Activity » Among the entries below, one line contains "[window] rows up" and another contains "Theorem captureTransactionMetrics_totals payload". Transcribe those two lines and every line between them, exactly.

Saved data entries
>>>

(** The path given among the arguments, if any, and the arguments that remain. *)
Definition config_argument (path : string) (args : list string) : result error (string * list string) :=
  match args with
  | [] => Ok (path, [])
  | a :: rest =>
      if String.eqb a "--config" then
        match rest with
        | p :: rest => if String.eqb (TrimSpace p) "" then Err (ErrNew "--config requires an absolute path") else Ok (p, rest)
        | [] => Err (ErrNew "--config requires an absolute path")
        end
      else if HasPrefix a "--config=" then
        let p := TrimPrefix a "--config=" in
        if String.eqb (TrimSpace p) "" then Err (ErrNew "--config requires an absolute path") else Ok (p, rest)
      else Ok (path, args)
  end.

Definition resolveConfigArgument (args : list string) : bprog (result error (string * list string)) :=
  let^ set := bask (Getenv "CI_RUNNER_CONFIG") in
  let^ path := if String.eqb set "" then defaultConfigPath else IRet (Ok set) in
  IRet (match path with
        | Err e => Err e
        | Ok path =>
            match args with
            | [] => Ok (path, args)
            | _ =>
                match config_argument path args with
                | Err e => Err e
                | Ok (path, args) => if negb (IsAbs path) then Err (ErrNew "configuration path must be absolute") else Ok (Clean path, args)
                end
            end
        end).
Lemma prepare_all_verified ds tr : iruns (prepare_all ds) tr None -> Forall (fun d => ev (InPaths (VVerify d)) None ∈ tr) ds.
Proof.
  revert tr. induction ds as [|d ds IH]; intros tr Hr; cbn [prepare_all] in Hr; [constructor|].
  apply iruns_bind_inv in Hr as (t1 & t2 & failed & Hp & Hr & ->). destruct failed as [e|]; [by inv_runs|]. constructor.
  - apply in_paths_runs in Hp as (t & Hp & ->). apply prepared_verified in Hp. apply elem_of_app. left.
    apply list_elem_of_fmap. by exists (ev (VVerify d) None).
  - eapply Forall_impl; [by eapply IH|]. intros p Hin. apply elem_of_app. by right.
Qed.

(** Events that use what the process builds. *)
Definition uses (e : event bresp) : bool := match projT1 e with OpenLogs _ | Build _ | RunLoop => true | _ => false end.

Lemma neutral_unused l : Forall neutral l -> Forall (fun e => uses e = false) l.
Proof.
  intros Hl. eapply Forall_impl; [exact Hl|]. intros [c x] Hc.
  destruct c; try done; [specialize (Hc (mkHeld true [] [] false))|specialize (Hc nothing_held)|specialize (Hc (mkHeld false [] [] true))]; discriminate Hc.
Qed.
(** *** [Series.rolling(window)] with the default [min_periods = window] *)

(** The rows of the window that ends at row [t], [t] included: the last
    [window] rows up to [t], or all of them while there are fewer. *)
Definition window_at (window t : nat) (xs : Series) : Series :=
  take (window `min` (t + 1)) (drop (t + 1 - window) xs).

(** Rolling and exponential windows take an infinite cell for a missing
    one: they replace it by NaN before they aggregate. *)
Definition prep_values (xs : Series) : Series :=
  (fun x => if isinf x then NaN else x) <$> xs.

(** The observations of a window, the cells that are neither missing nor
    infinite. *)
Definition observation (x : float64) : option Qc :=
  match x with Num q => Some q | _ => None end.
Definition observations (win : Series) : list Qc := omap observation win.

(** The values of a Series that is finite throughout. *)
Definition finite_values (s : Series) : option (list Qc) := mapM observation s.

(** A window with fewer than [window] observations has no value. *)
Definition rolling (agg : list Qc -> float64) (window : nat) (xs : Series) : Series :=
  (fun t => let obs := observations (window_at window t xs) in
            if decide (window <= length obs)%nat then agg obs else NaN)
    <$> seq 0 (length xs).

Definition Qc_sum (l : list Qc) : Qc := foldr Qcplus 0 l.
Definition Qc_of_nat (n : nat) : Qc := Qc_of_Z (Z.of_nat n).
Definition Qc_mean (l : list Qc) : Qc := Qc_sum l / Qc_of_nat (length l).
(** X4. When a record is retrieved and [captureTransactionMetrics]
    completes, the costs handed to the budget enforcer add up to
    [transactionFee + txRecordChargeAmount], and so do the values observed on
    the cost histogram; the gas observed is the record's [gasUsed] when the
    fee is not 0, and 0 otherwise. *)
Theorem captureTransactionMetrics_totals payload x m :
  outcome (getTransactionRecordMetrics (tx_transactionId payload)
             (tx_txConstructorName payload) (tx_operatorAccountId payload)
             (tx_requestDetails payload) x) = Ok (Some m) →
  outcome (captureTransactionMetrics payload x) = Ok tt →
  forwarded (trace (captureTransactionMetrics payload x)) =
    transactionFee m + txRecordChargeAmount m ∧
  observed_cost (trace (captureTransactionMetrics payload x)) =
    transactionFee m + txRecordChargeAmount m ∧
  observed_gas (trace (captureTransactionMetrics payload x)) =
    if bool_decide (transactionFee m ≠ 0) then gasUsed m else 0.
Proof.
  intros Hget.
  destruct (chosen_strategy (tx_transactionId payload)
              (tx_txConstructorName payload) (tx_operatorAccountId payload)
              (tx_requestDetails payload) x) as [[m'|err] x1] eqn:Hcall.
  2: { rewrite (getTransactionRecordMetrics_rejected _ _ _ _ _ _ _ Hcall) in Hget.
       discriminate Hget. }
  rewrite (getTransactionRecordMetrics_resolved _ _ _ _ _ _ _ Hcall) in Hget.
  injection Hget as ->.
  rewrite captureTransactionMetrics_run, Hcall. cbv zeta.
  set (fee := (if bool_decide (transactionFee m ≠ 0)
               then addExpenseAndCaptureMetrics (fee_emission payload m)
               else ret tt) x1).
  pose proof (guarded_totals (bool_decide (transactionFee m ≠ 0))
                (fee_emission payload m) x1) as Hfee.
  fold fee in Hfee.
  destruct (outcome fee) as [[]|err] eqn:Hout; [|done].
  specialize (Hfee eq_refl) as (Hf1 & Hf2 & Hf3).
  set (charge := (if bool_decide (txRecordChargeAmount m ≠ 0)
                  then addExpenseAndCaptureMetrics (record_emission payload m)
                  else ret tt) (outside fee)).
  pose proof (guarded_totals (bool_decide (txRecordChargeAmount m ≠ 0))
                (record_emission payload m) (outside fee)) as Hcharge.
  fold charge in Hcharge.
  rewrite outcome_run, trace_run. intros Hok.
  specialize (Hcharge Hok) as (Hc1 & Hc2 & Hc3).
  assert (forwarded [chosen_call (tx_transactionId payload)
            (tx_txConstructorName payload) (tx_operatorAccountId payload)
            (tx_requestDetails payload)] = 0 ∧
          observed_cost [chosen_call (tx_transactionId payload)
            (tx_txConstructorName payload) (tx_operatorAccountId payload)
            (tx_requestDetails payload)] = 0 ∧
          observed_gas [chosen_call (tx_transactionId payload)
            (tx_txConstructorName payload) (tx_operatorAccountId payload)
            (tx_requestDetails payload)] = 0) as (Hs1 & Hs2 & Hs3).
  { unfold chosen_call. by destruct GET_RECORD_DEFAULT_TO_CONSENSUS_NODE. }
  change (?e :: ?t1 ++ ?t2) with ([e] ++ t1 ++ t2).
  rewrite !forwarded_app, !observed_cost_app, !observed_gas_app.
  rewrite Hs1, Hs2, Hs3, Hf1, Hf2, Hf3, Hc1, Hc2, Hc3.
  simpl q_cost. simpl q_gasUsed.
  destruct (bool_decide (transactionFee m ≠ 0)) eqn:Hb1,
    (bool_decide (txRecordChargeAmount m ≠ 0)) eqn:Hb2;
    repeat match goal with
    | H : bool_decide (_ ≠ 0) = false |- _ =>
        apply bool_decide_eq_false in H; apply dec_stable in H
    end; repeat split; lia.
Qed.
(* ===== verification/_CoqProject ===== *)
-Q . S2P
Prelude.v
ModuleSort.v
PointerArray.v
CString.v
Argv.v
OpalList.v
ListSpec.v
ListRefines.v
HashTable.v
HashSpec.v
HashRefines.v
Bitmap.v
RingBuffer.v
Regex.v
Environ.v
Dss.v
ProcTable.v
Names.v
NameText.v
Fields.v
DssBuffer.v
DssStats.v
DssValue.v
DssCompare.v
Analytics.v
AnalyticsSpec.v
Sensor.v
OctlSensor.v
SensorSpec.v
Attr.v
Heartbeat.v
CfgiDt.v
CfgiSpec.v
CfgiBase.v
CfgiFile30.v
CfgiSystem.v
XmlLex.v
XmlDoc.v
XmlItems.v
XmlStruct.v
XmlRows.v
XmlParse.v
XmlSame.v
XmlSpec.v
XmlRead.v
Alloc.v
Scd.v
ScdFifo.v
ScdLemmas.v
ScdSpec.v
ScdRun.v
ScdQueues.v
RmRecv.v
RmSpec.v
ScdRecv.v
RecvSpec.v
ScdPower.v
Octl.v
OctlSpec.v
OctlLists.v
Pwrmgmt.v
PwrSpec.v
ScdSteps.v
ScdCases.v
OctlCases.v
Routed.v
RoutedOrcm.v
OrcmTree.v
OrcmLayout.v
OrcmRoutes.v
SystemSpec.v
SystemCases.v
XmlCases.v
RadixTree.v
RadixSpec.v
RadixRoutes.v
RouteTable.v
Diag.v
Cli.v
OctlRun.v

<<<

Solution to this problem »
    [window] rows up to [t], or all of them while there are fewer. *)
Definition window_at (window t : nat) (xs : Series) : Series :=
  take (window `min` (t + 1)) (drop (t + 1 - window) xs).

(** Rolling and exponential windows take an infinite cell for a missing
    one: they replace it by NaN before they aggregate. *)
Definition prep_values (xs : Series) : Series :=
  (fun x => if isinf x then NaN else x) <$> xs.

(** The observations of a window, the cells that are neither missing nor
    infinite. *)
Definition observation (x : float64) : option Qc :=
  match x with Num q => Some q | _ => None end.
Definition observations (win : Series) : list Qc := omap observation win.

(** The values of a Series that is finite throughout. *)
Definition finite_values (s : Series) : option (list Qc) := mapM observation s.

(** A window with fewer than [window] observations has no value. *)
Definition rolling (agg : list Qc -> float64) (window : nat) (xs : Series) : Series :=
  (fun t => let obs := observations (window_at window t xs) in
            if decide (window <= length obs)%nat then agg obs else NaN)
    <$> seq 0 (length xs).

Definition Qc_sum (l : list Qc) : Qc := foldr Qcplus 0 l.
Definition Qc_of_nat (n : nat) : Qc := Qc_of_Z (Z.of_nat n).
Definition Qc_mean (l : list Qc) : Qc := Qc_sum l / Qc_of_nat (length l).
(** X4. When a record is retrieved and [captureTransactionMetrics]
    completes, the costs handed to the budget enforcer add up to
    [transactionFee + txRecordChargeAmount], and so do the values observed on
    the cost histogram; the gas observed is the record's [gasUsed] when the
    fee is not 0, and 0 otherwise. *)
Theorem captureTransactionMetrics_totals payload x m :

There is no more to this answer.